● Aim of the exercise
Each line below from the one containing "(simulationRods : list" through the one containing "[depth] is the" should be output exactly as it stands, and no other line should appear.

● Records for the exercise
(** The loop of lines 68-70 on a [jsNumber].  At [+Infinity] the test
    [i >= 1] stays true and [i--] changes nothing, so the loop does not
    end, whatever [bound] is. *)
Fixpoint initRodsJS (bound : nat) (i : jsNumber)
    (simulationRods : list (list number)) : outcome (list (list number)) :=
  if js_le (Finite 1) i then
    match bound with
    | O => OutOfFuel
    | S bound' =>
        match i with
        | Finite q =>
            match nth_error simulationRods 0 with
            | None => Threw TypeError
            | Some rod0 =>
                initRodsJS bound' (js_pred i)
                  (assign 0 (push rod0 q) simulationRods)
            end
        | _ => OutOfFuel
        end
    end
  else Returned simulationRods.

(** Lines 58-73 of [generateSolution] on a [jsNumber]: the range check,
    the two allocations, the loading loop and the call of the solver.
    [depth] is the stack available to the solver and [bound] the number of
    rounds allowed to the loop. *)
Definition generateSolutionJS_run (depth bound : nat) (numberOfDisks : jsNumber)
    : outcome sim :=
  if js_lt numberOfDisks (Finite 1) || js_lt (Finite 8) numberOfDisks
  then Threw (Error rangeMessage)
  else
    let moves : list HanoiMove := [] in
    let simulationRods : list (list number) := [[]; []; []] in
    simulationRods <- initRodsJS bound numberOfDisks simulationRods ;;
    solveHanoiJS_fuel depth numberOfDisks 0 2 1
      {| sim_rods := simulationRods;
         sim_moves := moves;
         sim_history := [simulationRods] |}.

(** Two requests used as examples: [{numberOfDisks: 1}] and
    [{numberOfDisks: 2.5}]. *)
Definition oneDiskRequest : jsValue :=
  JObject [("numberOfDisks"%string, JNumber 1)].

Definition fractionalRequest : jsValue :=
  JObject [("numberOfDisks"%string, JNumber (5 # 2))].

(** ** Further vocabulary *)

(** How many disks a call with first argument [n] sets out to move: the
    nesting depth of its recursion. *)
Definition levels (n : number) : nat := Z.to_nat (Qceiling n).

Definition decimal (k : nat) : string :=
  NilZero.string_of_int (Z.to_int (Z.of_nat k)).

Definition moveId (k : nat) : string := ("move-" ++ decimal k)%string.

(** The record [emitMove] builds when [count] moves are already listed. *)
Definition moveRecord (count : nat) (f t : Z) (d : number) : HanoiMove :=
  let fromName := nth (Z.to_nat f) rodNames EmptyString in
  let toName := nth (Z.to_nat t) rodNames EmptyString in
  {| id := "move-" ++ numberToString (inject_Z (Z.of_nat count) + 1);
     from := fromName;
     to := toName;
     disk := d;
     description :=
       ("Take disk " ++ numberToString d ++
        " from rod " ++ fromName ++ " ") ++
       ("to rod " ++ toName) |}%string.

(** The textbook recursion on a stack of disks [D] (bottom first): move
    what lies on the bottom disk to the spare rod, move the bottom disk,
    move the rest on top of it.  [count] moves precede the first one. *)
Fixpoint hanoiMoves (D : list number) (f t a : Z) (count : nat)
    : list HanoiMove :=
  match D with
  | [] => []
  | d :: D' =>
      let first := hanoiMoves D' f a t count in
      first ++
      moveRecord (count + List.length first) f t d ::
      hanoiMoves D' a t f (S (count + List.length first))
  end.

(** [i; i - 1; ...], [m] entries. *)
Fixpoint countdown (i : number) (m : nat) : list number :=
  match m with
  | O => []
  | S m' => i :: countdown (i - 1) m'
  end.

(** Every disk of [D] is smaller than every disk of [l]. *)
Definition smaller (D l : list number) : Prop :=
  Forall (fun x => Forall (fun d => d < x) D) l.

Definition nonInteger (x : number) : Prop := forall z : Z, ~ x == inject_Z z.

Definition rodNamed (m : HanoiMove) : Prop :=
  In (from m) rodNames /\ In (to m) rodNames /\ from m <> to m.

(** Carrying out a move list without judging it: each move takes the top
    disk of its source rod, which must be the disk it records, and puts it
    on its destination rod. *)
Definition performMove (m : HanoiMove) (cfg : list (list number))
    : option (list (list number)) :=
  match rodIndex (from m), rodIndex (to m) with
  | Some f, Some t =>
      match nth_error cfg f with
      | None => None
      | Some src =>
          match pop src with
          | None => None
          | Some (d, src') =>
              if Qeq_bool d (disk m) then
                let cfg1 := assign f src' cfg in
                match nth_error cfg1 t with
                | None => None
                | Some dst => Some (assign t (push dst d) cfg1)
                end
              else None
          end
      end
  | _, _ => None
  end.

Fixpoint performMoves (ms : list HanoiMove) (cfg : list (list number))
    : option (list (list number)) :=
  match ms with
  | [] => Some cfg
  | m :: ms' =>
      match performMove m cfg with
      | None => None
      | Some cfg' => performMoves ms' cfg'
      end
  end.

(** What any returning call has done to the state it was given. *)
Record traced (st st' : sim) (ms : list HanoiMove) : Prop := {
  tr_moves : sim_moves st' = sim_moves st ++ ms;
  tr_history :
    exists hs, sim_history st' = sim_history st ++ hs /\
               List.length hs = List.length ms;
  tr_rods : List.length (sim_rods st') = List.length (sim_rods st);
  tr_perm : Permutation (List.concat (sim_rods st'))
                        (List.concat (sim_rods st));
  tr_named : Forall rodNamed ms;
  tr_disks : Forall (fun m => In (disk m) (List.concat (sim_rods st))) ms;
  tr_ids : map id ms =
           map moveId (seq (S (List.length (sim_moves st))) (List.length ms));
  tr_perform : performMoves ms (sim_rods st) = Some (sim_rods st')
}.

(** What a call achieves on a stack [D] that tops rod [f]. *)
Record carried (D F T A : list number) (f t a : Z) (st st' : sim) : Prop := {
  ca_from : rod f (sim_rods st') = Some F;
  ca_to : rod t (sim_rods st') = Some (T ++ D);
  ca_aux : rod a (sim_rods st') = Some A;
  ca_three : threeRods st';
  ca_legal : legal (sim_rods st');
  ca_moves :
    sim_moves st' =
    sim_moves st ++ hanoiMoves D f t a (List.length (sim_moves st));
  ca_history :
    exists hs, sim_history st' = sim_history st ++ hs /\
               Forall legal hs /\
               last hs (sim_rods st) = sim_rods st';
  ca_replay :
    replay (hanoiMoves D f t a (List.length (sim_moves st))) (sim_rods st)
    = inr (sim_rods st')
}.

(** ** Sanity checks of the vocabulary *)

Example tower_3 : tower 3 = [3; 2; 1].
Proof. reflexivity. Qed.

Example replay_rejects_larger_on_smaller :
  replay [ {| id := "move-1"; from := "A"; to := "C"; disk := 1;
              description := EmptyString |};
           {| id := "move-2"; from := "A"; to := "C"; disk := 2;
              description := EmptyString |} ]
         [[2; 1]; []; []]
  = inl LargerOnSmaller.
Proof. reflexivity. Qed.

Example replay_rejects_empty_source :
  replay [ {| id := "move-1"; from := "B"; to := "C"; disk := 1;
              description := EmptyString |} ]
         [[2; 1]; []; []]
  = inl EmptySource.
Proof. reflexivity. Qed.

(** ** Facts about arrays *)

Section ArrayFacts.
Context {A : Type}.
Implicit Types (l r : list A) (x v : A) (i j : nat).

Lemma pop_push l x : pop (push l x) = Some (x, l).
Proof.
  unfold push. induction l as [|y l IH]; simpl; [reflexivity|].
  now rewrite IH.
Qed.

Lemma pop_Some l x r : pop l = Some (x, r) -> l = push r x.
Proof.
  revert x r. induction l as [|y l IH]; simpl; intros x r H; [discriminate|].
  destruct (pop l) as [[z r']|] eqn:E.
  - inversion H; subst. now rewrite (IH _ _ eq_refl).
  - inversion H; subst. destruct l as [|w l]; [reflexivity|].
    simpl in E. destruct (pop l) as [[? ?]|]; discriminate.
Qed.

Lemma pop_None l : pop l = None -> l = [].
Proof.
  destruct l as [|y l]; [reflexivity|]. simpl.
  destruct (pop l) as [[? ?]|]; discriminate.
Qed.

Lemma length_assign i v l : List.length (assign i v l) = List.length l.
Proof.
  revert i. induction l as [|y l IH]; intros [|i]; simpl; auto.
Qed.

Lemma nth_error_assign_eq i v l :
  (i < List.length l)%nat -> nth_error (assign i v l) i = Some v.
Proof.
  revert i. induction l as [|y l IH]; intros [|i]; simpl; intros H;
    try lia; [reflexivity|]. apply IH. lia.
Qed.

Lemma nth_error_assign_ne i j v l :
  i <> j -> nth_error (assign i v l) j = nth_error l j.
Proof.
  revert i j. induction l as [|y l IH]; intros [|i] [|j] H; simpl;
    try reflexivity; try congruence. apply IH. congruence.
Qed.
Lemma words_inv_step (done : list string) (st : LoopState) (w : string) :
  is_word w -> words_inv self done st ->
  words_inv self (done ++ [w]) (loop_body self st w).
Proof.
  intros Hw (Hcur & Hdone & Hm & Hfirst & Hlink & Hne).
  unfold loop_body. destruct (overflows self st w) eqn:Hov.
  - (* the window is committed, its tail kept, then the word added *)
    pose proof (overflows_nonempty _ _ Hov) as Hcne.
    unfold words_inv. cbn [st_chunks current_words current_tokens].
    rewrite commit_kept, commit_chunks, map_app. cbn [map].
    rewrite (chunk_words_make _ _ Hcur), last_last.
    set (m' := Nat.min (overlap_words self) (List.length (current_words st))).
    assert (Hlen : List.length (last_n m' (current_words st)) = m')
      by (apply length_last_n; unfold m'; lia).
    repeat split.
    + apply Forall_app; split; [now apply Forall_last_n|].
      constructor; [exact Hw | constructor].
    + rewrite strip_overlap_snoc, Hdone, skipn_app, Hlen, Nat.sub_diag.
      rewrite skipn_all2 by lia. reflexivity.
    + rewrite length_app, Hlen. lia.
    + rewrite firstn_app, Hlen, Nat.sub_diag, firstn_all2 by lia.
      simpl. apply app_nil_r.
    + now apply overlap_linked_snoc.
    + apply Forall_app; split; [assumption|].
      constructor; [exact Hcne | constructor].
  - (* the word joins the window *)
    unfold words_inv. cbn [st_chunks current_words current_tokens].
    repeat split; try assumption.
    + apply Forall_app; split; [assumption|].
      constructor; [exact Hw | constructor].
    + rewrite skipn_snoc_le by assumption. now rewrite app_assoc, Hdone.
    + rewrite length_app. simpl. lia.
    + now rewrite firstn_snoc_le.
Qed.

Lemma words_inv_loop (txt : string) :
  words_inv self (Py.split txt)
            (fold_left (loop_body self) (Py.split txt) loop_init).
Proof.
  apply (fold_left_inv (loop_body self) is_word (words_inv self)).
  - intros done st x Hx HP. now apply words_inv_step.
  - apply split_words.
  - apply words_inv_init.
Qed.

(** The words of the chunks of [finish], from the invariant. *)
Lemma words_inv_finish (done : list string) (st : LoopState) :
  words_inv self done st ->
  let cws := map chunk_words (finish self st) in
  reassemble (overlap_words self) cws = done
  /\ overlap_linked (overlap_words self) [] cws
  /\ Forall (fun ws => ws <> []) cws.
Proof.
  intros (Hcur & Hdone & Hm & Hfirst & Hlink & Hne). unfold finish, reassemble.
  destruct (current_words st) as [|w0 cur] eqn:Hc; cbn [Py.nonempty].
  - cbn zeta. rewrite skipn_nil, app_nil_r in Hdone. auto.
  - cbn zeta. rewrite map_app. cbn [map].
    rewrite (chunk_words_make _ _ Hcur).
    repeat split.
    + now rewrite strip_overlap_snoc.
    + now apply overlap_linked_snoc.
    + apply Forall_app; split; [assumption|].
      constructor; [rewrite <- Hc; congruence | constructor].
Qed.

(** The word-level shape of the result of [chunk_text]: the overlap taken
    out, the chunks give back the words of the text; each chunk starts
    with the tail of the previous one; none is empty. *)
Lemma chunk_text_words (txt : string) :
  let cws := map chunk_words (chunk_text self txt) in
  reassemble (overlap_words self) cws = Py.split txt
  /\ overlap_linked (overlap_words self) [] cws
  /\ Forall (fun ws => ws <> []) cws.
Proof.
  unfold chunk_text.
  destruct (negb (Py.truthy txt) || negb (Py.truthy (Py.strip txt))) eqn:Hg.
  - cbn. repeat split; auto. symmetry.
    apply orb_true_iff in Hg as [Hg | Hg]; apply negb_true_iff in Hg.
    + now apply falsy_split.
    + now apply strip_falsy_split.
  - apply words_inv_finish, words_inv_loop.
Qed.

End LoopFacts.

(** ** Counting and recount invariants of the loop *)

Section CountFacts.

Variable self : Chunkenizer.

Lemma Forall_trivial {A : Type} (xs : list A) : Forall (fun _ => True) xs.
Proof. apply Forall_forall. auto. Qed.

Lemma exact_count_make (done : list Chunk) (ws : list string) :
  exact_count self (make_chunk self done ws).
Proof. reflexivity. Qed.

Lemma exact_step (st : LoopState) (w : string) :
  Forall (exact_count self) (st_chunks st) ->
  Forall (exact_count self) (st_chunks (loop_body self st w)).
Proof.
  intros H. unfold loop_body. destruct (overflows self st w); simpl; [|exact H].
  apply Forall_app; split; [exact H|].
  constructor; [apply exact_count_make | constructor].
Qed.

Lemma exact_loop (ws : list string) :
  Forall (exact_count self)
         (st_chunks (fold_left (loop_body self) ws loop_init)).
Proof.
  apply (fold_left_inv (loop_body self) (fun _ => True)
           (fun _ st => Forall (exact_count self) (st_chunks st))).
  - intros done st x _ H. now apply exact_step.
  - apply Forall_trivial.
  - constructor.
Qed.

(** The first word finds the window empty: no commit. *)
Lemma first_word_no_commit (w : string) : overflows self loop_init w = false.
Proof. unfold overflows. simpl. apply andb_false_r. Qed.

(** One word, at most one commit. *)
Lemma step_chunks_length (st : LoopState) (w : string) :
  List.length (st_chunks (loop_body self st w))
  = List.length (st_chunks st) + (if overflows self st w then 1 else 0).
Proof.
  unfold loop_body. destruct (overflows self st w); simpl.
  - now rewrite length_app.
  - lia.
Qed.

Lemma step_window_nonempty (st : LoopState) (w : string) :
  current_words (loop_body self st w) <> [].
Proof.
  unfold loop_body. simpl. intros H. now apply app_eq_nil in H as [_ H].
Qed.

Lemma count_inv_step (done : list string) (st : LoopState) (w : string) :
  count_inv done st -> count_inv (done ++ [w]) (loop_body self st w).
Proof.
  intros [[Hd Hs] | [Hl Hc]]; right; split;
    try apply step_window_nonempty;
    rewrite step_chunks_length, length_app; simpl.
  - subst. rewrite first_word_no_commit. simpl. lia.
  - destruct (overflows self st w); lia.
Qed.

Lemma count_inv_loop (ws : list string) :
  count_inv ws (fold_left (loop_body self) ws loop_init).
Proof.
  apply (fold_left_inv (loop_body self) (fun _ => True) count_inv).
  - intros done st x _ H. now apply count_inv_step.
  - apply Forall_trivial.
  - left. split; reflexivity.
Qed.

(** The code after the loop: one more chunk exactly when words remain. *)
Lemma finish_length (st : LoopState) :
  List.length (finish self st)
  = List.length (st_chunks st)
    + (if Py.nonempty (current_words st) then 1 else 0).
Proof.
  unfold finish. destruct (Py.nonempty (current_words st)).
  - now rewrite length_app.
  - lia.
Qed.

Lemma chunk_text_length (txt : string) :
  List.length (chunk_text self txt) <= List.length (Py.split txt).
Proof.
  unfold chunk_text.
  destruct (negb (Py.truthy txt) || negb (Py.truthy (Py.strip txt)));
    [simpl; lia|].
  rewrite finish_length.
  destruct (count_inv_loop (Py.split txt)) as [[Hd Hs] | [Hl Hc]].
  - rewrite Hs, Hd. simpl. lia.
  - destruct (Py.nonempty _); lia.
Qed.

End CountFacts.

(** ** [chunk_text] sees its tokenizer only through two kinds of counts *)

Section CounterExt.

Variables self1 self2 : Chunkenizer.
Hypothesis Hmax : max_tokens self1 = max_tokens self2.
Hypothesis Hovl : overlap_tokens self1 = overlap_tokens self2.
Hypothesis Hcost :
  forall w, is_word w -> word_cost self1 w = word_cost self2 w.
Hypothesis Hcount :
  forall ws, Forall is_word ws -> ws <> [] ->
    count_tokens self1 (Py.join " " ws) = count_tokens self2 (Py.join " " ws).

Lemma make_chunk_ext (done : list Chunk) (ws : list string) :
  Forall is_word ws -> ws <> [] ->
  make_chunk self1 done ws = make_chunk self2 done ws.
Proof. intros Hw Hne. unfold make_chunk. now rewrite Hcount. Qed.

Lemma overflows_ext (st : LoopState) (w : string) :
  is_word w -> overflows self1 st w = overflows self2 st w.
Proof. intros Hw. unfold overflows. now rewrite Hcost, Hmax. Qed.

Lemma commit_ext (st : LoopState) :
  Forall is_word (current_words st) -> current_words st <> [] ->
  commit self1 st = commit self2 st.
Proof.
  intros Hw Hne. unfold commit, overlap_word_count.
  rewrite Hovl, (make_chunk_ext _ _ Hw Hne). f_equal.
  f_equal. apply map_ext_in. intros w Hin. apply Hcost.
  assert (Hk : Forall is_word
                 (Py.slice_from (- Z.max 1 (overlap_tokens self2 / 4))
                                (current_words st))).
  { rewrite slice_from_neg by lia. now apply Forall_last_n. }
  rewrite Forall_forall in Hk. now apply Hk.
Qed.

Lemma loop_body_ext (st : LoopState) (w : string) :
  is_word w -> Forall is_word (current_words st) ->
  loop_body self1 st w = loop_body self2 st w.
Proof.
  intros Hw Hcur. unfold loop_body.
  rewrite (overflows_ext st w Hw), (Hcost w Hw).
  destruct (overflows self2 st w) eqn:Ho; [|reflexivity].
  rewrite commit_ext; [reflexivity | assumption |].
  now apply (overflows_nonempty self2 st w).
Qed.

Lemma loop_ext (ws : list string) :
  Forall is_word ws ->
  fold_left (loop_body self1) ws loop_init
  = fold_left (loop_body self2) ws loop_init.
Proof.
  intros Hws.
  enough (G : fold_left (loop_body self2) ws loop_init
              = fold_left (loop_body self1) ws loop_init
              /\ exists done, words_inv self1 done
                   (fold_left (loop_body self1) ws loop_init))
    by (symmetry; exact (proj1 G)).
  apply (fold_left_inv (loop_body self1) is_word
           (fun done st => fold_left (loop_body self2) done loop_init = st
                           /\ exists d, words_inv self1 d st)).
  - intros done st x Hx [He [d Hinv]]. split.
    + rewrite fold_left_app, He. simpl. symmetry.
      apply loop_body_ext; [assumption | exact (proj1 Hinv)].
    + exists (d ++ [x]). now apply words_inv_step.
  - exact Hws.
  - split; [reflexivity | exists []; apply words_inv_init].
Qed.

Lemma chunk_text_ext (txt : string) :
  chunk_text self1 txt = chunk_text self2 txt.
Proof.
  unfold chunk_text.
  destruct (negb (Py.truthy txt) || negb (Py.truthy (Py.strip txt)));
    [reflexivity|].
  rewrite <- (loop_ext _ (split_words txt)).
  pose proof (words_inv_loop self1 txt) as Hinv.
  destruct Hinv as [Hcur _]. unfold finish.
  destruct (current_words _) as [|w0 cur] eqn:Hc; [reflexivity|].
  cbn [Py.nonempty]. rewrite make_chunk_ext; [reflexivity | assumption |].
  discriminate.
Qed.

End CounterExt.

(** ** The test counter and the one-word overlap *)

Section TestCounterFacts.

Lemma split_word_space (w : string) :
  is_word w -> Py.split (w ++ " ")%string = [w].
Proof.
  intros [Ht Hn]. unfold Py.split.
  rewrite (split_from_word w "" " " Hn). simpl. now rewrite Ht.
Qed.

Lemma word_encoding_cost (w : string) :
  is_word w -> List.length (word_encoding (w ++ " ")%string) = 1.
Proof.
  intros Hw. unfold word_encoding.
  now rewrite length_map, split_word_space.
Qed.

Lemma word_encoding_count (ws : list string) :
  Forall is_word ws ->
  List.length (word_encoding (Py.join " " ws)) = List.length ws.
Proof.
  intros Hw. unfold word_encoding. now rewrite length_map, split_join.
Qed.

Lemma strip_overlap_one (prev : list string) (cs : list (list string)) :
  prev <> [] -> Forall (fun ws => ws <> []) cs ->
  strip_overlap 1 prev cs = List.concat (map (@tl string) cs).
Proof.
  revert prev. induction cs as [|b cs IH]; intros prev Hp Hcs; [reflexivity|].
  inversion Hcs; subst. simpl.
  rewrite IH by assumption.
  destruct prev as [|p prev]; [congruence|]. reflexivity.
Qed.

Lemma last_n_one_snoc (pre : list string) (w : string) :
  last_n 1 (pre ++ [w]) = [w].
Proof.
  unfold last_n. rewrite length_app, skipn_app. simpl.
  replace (List.length pre + 1 - 1) with (List.length pre) by lia.
  rewrite skipn_all, Nat.sub_diag. reflexivity.
Qed.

● Response area
    (simulationRods : list (list number)) : outcome (list (list number)) :=
  if js_le (Finite 1) i then
    match bound with
    | O => OutOfFuel
    | S bound' =>
        match i with
        | Finite q =>
            match nth_error simulationRods 0 with
            | None => Threw TypeError
            | Some rod0 =>
                initRodsJS bound' (js_pred i)
                  (assign 0 (push rod0 q) simulationRods)
            end
        | _ => OutOfFuel
        end
    end
  else Returned simulationRods.

(** Lines 58-73 of [generateSolution] on a [jsNumber]: the range check,
    the two allocations, the loading loop and the call of the solver.
    [depth] is the stack available to the solver and [bound] the number of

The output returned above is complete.